Internally, Krishnan says that the decision to go in for the IPO was also prompted by the fact that it can now offer an opportunity for "value appropriation" to its staff through Employee Stock Options (ESOPs) and the company would find it easier to attract talent.

Acquisition currency

Apart from these aspects, getting listed creates a "good currency" for domestic software companies to play a key role in the mergers and acquisitions arena.

Take for instance, Four Soft, a company specialising in creating enterprise solutions for the transportation and logistics market.

Since its IPO in February last year, it has been quite active, making small acquisitions to complement their existing line of business.

It started with the acquisition of the Netherlands-based Cargomate, a transportation and freight forwarding software solutions company last October, where the consideration of $1.9 million was payable 87.5 per cent in cash, and 12.5 per cent in equity shares of Four Soft.

It recently acquired two more companies: Comex Frontier Pte Ltd, a Singapore-based software solutions provider and MY Comex Sdn Bhd, a Malaysian eCommerce solutions provider for logistics.

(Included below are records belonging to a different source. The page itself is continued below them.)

Lemma join_split c s : join (String c "") (split_on c s) = s.
Proof.
  induction s as [|d s IH]; [done|].
  cbn [split_on]. pose proof (split_on_nonempty c s) as Hne.
  destruct (Ascii.eqb c d) eqn:E.
  - apply Ascii.eqb_eq in E as <-. destruct (split_on c s) as [|p ps]; [done|].
    rewrite join_cons2, IH. reflexivity.
  - destruct (split_on c s) as [|p ps]; [done|].
    destruct ps as [|q qs].
    + unfold join in *. simpl in *. by f_equal.
    + rewrite join_cons2 in *. rewrite sapp_cons. by f_equal.
Qed.

Lemma split_on_simple c s : str_elem c s = false -> split_on c s = [s].
Proof.
  induction s as [|d s IH]; simpl; [done|].
  intros [Hd Hs]%orb_false_iff. by rewrite Hd, (IH Hs).
Qed.

Lemma split_on_app c s t :
  str_elem c s = false -> split_on c (s +:+ String c t) = s :: split_on c t.
Proof.
  induction s as [|d s IH]; intros H.
  - simpl. by rewrite Ascii.eqb_refl.
  - simpl in H. apply orb_false_iff in H as [Hd Hs].
    rewrite sapp_cons. cbn [split_on]. by rewrite Hd, (IH Hs).
Qed.

(** Splitting a join of separator-free pieces gives the pieces back. *)
Lemma split_join c (l : list string) :
  l <> [] -> Forall (fun p => str_elem c p = false) l ->
  split_on c (join (String c "") l) = l.
Proof.
  induction l as [|a l IH]; intros Hne H; [done|]. inversion H; subst.
  destruct l as [|b l].
  - by apply split_on_simple.
  - rewrite join_cons2. change (String c "" +:+ ?t) with (String c t).
    rewrite split_on_app by done. f_equal. by apply IH.
Qed.

(** ** Decimal numbers: [to_string] is stdpp's [pretty]; [parse::<uN>] below *)

Definition digit (c : ascii) : option Z := Z.of_nat <$> Ascii.is_nat c.

Fixpoint parse_digits (s : string) (acc : Z) : option Z :=
  match s with
  | EmptyString => Some acc
  | String c s' =>
      match digit c with Some d => parse_digits s' (acc * 10 + d) | None => None end
  end.

(** [s.parse::<uN>()] for an [w]-bit unsigned type: an optional [+], at least
    one digit, nothing else, and a value that fits. *)
Definition parse_uint (w : Z) (s : string) : option Z :=
  let body := match s with String "+" r => r | _ => s end in
  match body with
  | EmptyString => None
  | _ => match parse_digits body 0 with
         | Some v => if v <? 2 ^ w then Some v else None
         | None => None
         end
  end.

Lemma digit_pretty x : (x < 10)%N -> digit (pretty_N_char x) = Some (Z.of_N x).
Proof.
  intros H.
  assert (x = 0 ∨ x = 1 ∨ x = 2 ∨ x = 3 ∨ x = 4 ∨ x = 5 ∨ x = 6 ∨ x = 7 ∨ x = 8 ∨ x = 9)%N
    as Hx by lia.
  repeat destruct Hx as [->|Hx]; try reflexivity. by rewrite Hx.
Qed.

A senior executive of Four Soft acknowledges that listing has offered them the required credibility to make acquisitions in the overseas markets. "The current acquisitions have been largely all-cash deals because of relatively small amounts involved."

But he adds that listing has given them the opportunity to "use their muscles for bigger acquisitions where shares can also be used as an acquisition currency".

Even a small company such as Saksoft has earmarked Rs 5 crore towards acquiring a company in the financial services space that has an attractive customer base and a good market image.

For Cranes Software International Ltd, currency for M&As was perhaps the most important factor to go in for listing. The company specialises in a range of products and services for the scientific and engineering community. It has grown from $1 million to $25 million in four years, largely on the strength of acquisitions.

It says the growth may not have been possible if it was not listed. Unlike the regular IPO route, Cranes was listed through a scheme of amalgamation with Eider Commercials and the stock started trading in late 2002.

"Our strategy was inorganic growth by acquiring niche engineering and scientific software products and using the cost advantage in India to grow them. For such acquisitions, it is very important for the selling company to have the confidence that you can pay, either in cash or through stocks. Getting listed gives you the flexibility to do all of that," says its managing director and co-founder, Asif Khader.

As a part of its growth plan, Cranes picked up some niche products companies synergistic/complementary to its existing product line.

The cynics can go take a walk, at least for now.